┏━━

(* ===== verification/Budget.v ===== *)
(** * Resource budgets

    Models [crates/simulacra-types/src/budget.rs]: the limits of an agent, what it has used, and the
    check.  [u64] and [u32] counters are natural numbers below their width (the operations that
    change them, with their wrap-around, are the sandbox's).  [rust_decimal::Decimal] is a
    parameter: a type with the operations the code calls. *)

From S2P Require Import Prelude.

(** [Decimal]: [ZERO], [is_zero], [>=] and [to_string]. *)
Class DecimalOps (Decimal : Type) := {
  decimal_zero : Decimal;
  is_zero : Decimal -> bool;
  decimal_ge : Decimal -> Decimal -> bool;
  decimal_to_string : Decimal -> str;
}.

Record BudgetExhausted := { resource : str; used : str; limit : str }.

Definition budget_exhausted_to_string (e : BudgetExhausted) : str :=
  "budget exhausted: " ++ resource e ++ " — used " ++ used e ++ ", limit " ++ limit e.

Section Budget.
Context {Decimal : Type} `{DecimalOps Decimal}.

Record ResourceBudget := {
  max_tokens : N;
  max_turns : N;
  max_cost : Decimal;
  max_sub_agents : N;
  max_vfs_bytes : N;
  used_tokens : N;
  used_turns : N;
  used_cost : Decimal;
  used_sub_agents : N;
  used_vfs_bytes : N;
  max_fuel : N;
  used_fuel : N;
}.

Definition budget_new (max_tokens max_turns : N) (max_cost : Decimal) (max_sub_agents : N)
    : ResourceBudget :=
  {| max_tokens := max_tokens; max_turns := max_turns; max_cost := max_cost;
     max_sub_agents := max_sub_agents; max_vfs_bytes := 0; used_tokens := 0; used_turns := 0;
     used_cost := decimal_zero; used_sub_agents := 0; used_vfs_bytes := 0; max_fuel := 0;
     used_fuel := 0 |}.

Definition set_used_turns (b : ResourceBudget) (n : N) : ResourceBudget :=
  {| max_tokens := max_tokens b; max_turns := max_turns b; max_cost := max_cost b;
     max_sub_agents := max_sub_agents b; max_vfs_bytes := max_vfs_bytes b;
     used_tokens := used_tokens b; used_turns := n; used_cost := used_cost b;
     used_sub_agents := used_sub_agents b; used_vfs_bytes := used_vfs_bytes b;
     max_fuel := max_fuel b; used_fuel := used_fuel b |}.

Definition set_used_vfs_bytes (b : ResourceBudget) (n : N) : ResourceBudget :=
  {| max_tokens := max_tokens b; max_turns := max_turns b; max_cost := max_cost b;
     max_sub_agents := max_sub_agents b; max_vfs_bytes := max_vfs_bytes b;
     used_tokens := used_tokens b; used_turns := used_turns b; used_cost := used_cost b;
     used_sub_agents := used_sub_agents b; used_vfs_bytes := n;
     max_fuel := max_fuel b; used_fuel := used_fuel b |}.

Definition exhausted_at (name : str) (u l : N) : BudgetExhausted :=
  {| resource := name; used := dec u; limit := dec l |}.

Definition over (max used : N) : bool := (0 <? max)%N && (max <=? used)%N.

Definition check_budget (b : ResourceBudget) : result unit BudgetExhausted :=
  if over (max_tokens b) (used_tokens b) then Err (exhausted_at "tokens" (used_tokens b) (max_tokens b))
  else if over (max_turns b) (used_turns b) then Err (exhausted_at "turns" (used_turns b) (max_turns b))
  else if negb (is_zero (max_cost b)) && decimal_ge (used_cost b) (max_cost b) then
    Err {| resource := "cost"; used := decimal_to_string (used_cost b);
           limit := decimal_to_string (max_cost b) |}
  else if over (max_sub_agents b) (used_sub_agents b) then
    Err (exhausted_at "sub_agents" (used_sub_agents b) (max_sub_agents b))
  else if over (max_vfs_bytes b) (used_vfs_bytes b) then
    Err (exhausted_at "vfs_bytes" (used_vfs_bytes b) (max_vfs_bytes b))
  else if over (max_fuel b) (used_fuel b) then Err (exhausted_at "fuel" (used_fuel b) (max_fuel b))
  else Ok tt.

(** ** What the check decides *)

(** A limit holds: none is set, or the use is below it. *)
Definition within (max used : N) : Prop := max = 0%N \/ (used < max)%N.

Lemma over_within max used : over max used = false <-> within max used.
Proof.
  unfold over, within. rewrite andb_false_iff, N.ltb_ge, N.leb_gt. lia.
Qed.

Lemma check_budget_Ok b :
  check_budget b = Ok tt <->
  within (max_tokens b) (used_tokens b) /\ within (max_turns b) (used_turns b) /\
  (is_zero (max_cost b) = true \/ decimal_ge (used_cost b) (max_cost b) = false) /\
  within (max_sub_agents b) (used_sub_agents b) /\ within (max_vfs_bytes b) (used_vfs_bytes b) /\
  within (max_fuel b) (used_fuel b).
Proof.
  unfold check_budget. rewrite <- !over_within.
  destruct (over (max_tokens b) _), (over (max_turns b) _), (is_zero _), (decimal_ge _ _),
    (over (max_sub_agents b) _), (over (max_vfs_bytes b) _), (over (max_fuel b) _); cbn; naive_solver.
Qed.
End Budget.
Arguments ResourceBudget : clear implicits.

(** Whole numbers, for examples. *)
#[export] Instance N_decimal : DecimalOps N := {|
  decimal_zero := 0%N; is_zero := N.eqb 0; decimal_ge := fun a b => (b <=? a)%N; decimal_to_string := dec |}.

┗━━
┏━━

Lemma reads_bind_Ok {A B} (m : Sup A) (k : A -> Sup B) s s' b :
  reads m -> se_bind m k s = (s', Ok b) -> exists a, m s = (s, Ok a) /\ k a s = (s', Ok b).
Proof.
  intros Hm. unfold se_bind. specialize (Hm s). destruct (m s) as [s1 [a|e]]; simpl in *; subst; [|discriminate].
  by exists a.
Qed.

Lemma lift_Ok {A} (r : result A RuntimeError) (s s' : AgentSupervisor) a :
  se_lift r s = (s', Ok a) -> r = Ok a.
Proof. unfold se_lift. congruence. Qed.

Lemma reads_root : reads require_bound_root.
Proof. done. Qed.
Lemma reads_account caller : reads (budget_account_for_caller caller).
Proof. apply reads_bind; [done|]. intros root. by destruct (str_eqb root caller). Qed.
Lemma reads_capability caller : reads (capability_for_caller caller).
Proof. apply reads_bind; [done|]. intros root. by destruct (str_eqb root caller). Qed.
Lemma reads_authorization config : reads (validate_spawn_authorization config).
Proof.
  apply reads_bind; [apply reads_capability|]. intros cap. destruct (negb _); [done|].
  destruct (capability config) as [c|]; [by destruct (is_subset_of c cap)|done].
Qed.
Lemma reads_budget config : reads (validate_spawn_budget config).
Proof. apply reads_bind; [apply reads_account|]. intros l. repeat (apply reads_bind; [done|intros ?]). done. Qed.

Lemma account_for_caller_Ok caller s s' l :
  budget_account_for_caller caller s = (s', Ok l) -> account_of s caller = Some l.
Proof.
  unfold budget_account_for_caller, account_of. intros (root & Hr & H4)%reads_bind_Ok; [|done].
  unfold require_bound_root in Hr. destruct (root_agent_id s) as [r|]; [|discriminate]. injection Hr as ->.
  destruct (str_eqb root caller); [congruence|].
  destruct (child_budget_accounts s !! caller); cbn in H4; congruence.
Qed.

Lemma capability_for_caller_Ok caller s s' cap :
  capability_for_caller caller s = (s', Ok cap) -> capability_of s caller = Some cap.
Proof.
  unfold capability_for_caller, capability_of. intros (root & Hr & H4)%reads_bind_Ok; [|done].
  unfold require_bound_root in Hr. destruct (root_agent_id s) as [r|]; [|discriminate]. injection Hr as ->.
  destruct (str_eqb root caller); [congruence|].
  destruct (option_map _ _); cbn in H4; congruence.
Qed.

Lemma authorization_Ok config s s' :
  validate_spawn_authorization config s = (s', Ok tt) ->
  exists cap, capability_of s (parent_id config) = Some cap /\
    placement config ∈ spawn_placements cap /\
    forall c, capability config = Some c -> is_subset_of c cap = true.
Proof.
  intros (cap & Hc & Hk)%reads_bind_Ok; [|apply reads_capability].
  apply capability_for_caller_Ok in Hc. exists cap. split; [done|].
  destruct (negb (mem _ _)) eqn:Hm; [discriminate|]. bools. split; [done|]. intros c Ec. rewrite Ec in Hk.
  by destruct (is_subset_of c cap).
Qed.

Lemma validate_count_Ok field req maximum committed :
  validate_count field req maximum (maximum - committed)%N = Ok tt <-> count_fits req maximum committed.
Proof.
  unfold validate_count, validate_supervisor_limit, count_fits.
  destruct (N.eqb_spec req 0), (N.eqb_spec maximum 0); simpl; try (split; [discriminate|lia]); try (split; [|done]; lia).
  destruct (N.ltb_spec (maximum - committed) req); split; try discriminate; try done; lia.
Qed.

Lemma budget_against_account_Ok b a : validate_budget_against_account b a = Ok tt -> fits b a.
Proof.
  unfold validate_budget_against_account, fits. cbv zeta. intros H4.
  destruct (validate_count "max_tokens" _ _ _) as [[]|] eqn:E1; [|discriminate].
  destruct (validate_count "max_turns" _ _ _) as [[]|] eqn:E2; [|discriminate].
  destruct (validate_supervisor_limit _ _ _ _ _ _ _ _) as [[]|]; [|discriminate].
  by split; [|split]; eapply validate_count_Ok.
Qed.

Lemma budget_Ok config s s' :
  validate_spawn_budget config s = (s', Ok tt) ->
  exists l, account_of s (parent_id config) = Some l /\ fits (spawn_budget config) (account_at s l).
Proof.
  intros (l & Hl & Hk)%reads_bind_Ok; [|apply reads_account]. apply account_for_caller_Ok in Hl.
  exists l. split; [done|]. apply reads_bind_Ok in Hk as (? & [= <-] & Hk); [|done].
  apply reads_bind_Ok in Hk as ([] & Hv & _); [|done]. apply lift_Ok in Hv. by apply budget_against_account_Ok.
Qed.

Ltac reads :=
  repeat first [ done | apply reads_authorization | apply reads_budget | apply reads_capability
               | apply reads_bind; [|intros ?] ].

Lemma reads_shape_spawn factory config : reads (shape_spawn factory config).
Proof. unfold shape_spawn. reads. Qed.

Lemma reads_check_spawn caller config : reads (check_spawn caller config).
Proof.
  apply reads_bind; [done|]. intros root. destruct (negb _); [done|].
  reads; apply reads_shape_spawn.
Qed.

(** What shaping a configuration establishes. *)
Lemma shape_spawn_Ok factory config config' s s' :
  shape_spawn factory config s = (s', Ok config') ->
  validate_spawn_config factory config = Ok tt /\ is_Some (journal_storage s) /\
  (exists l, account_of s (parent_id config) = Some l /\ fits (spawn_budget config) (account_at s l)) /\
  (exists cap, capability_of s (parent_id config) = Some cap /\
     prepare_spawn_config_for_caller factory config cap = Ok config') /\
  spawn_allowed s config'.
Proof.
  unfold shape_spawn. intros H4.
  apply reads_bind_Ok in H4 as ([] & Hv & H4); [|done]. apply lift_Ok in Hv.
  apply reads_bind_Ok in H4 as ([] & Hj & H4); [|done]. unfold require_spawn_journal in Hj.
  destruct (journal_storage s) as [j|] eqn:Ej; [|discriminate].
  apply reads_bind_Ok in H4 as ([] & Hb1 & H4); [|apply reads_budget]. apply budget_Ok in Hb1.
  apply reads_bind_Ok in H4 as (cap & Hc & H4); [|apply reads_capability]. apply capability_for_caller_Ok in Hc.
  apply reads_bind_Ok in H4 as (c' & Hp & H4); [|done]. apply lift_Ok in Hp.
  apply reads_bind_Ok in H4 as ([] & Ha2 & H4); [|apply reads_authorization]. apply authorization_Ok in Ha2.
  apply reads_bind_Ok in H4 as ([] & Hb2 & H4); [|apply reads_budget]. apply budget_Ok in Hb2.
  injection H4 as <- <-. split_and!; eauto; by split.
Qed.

┗━━

## EXERCISE DETAILS
Copy range, inclusive: the line holding "used_tokens := used_tokens b; used_turns := used_turns" to the line holding "else if negb". Reproduce exactly those lines of the records above and no others.

## TASK ANSWER
     used_tokens := used_tokens b; used_turns := used_turns b; used_cost := used_cost b;
     used_sub_agents := used_sub_agents b; used_vfs_bytes := n;
     max_fuel := max_fuel b; used_fuel := used_fuel b |}.

Definition exhausted_at (name : str) (u l : N) : BudgetExhausted :=
  {| resource := name; used := dec u; limit := dec l |}.

Definition over (max used : N) : bool := (0 <? max)%N && (max <=? used)%N.

Definition check_budget (b : ResourceBudget) : result unit BudgetExhausted :=
  if over (max_tokens b) (used_tokens b) then Err (exhausted_at "tokens" (used_tokens b) (max_tokens b))
  else if over (max_turns b) (used_turns b) then Err (exhausted_at "turns" (used_turns b) (max_turns b))
  else if negb (is_zero (max_cost b)) && decimal_ge (used_cost b) (max_cost b) then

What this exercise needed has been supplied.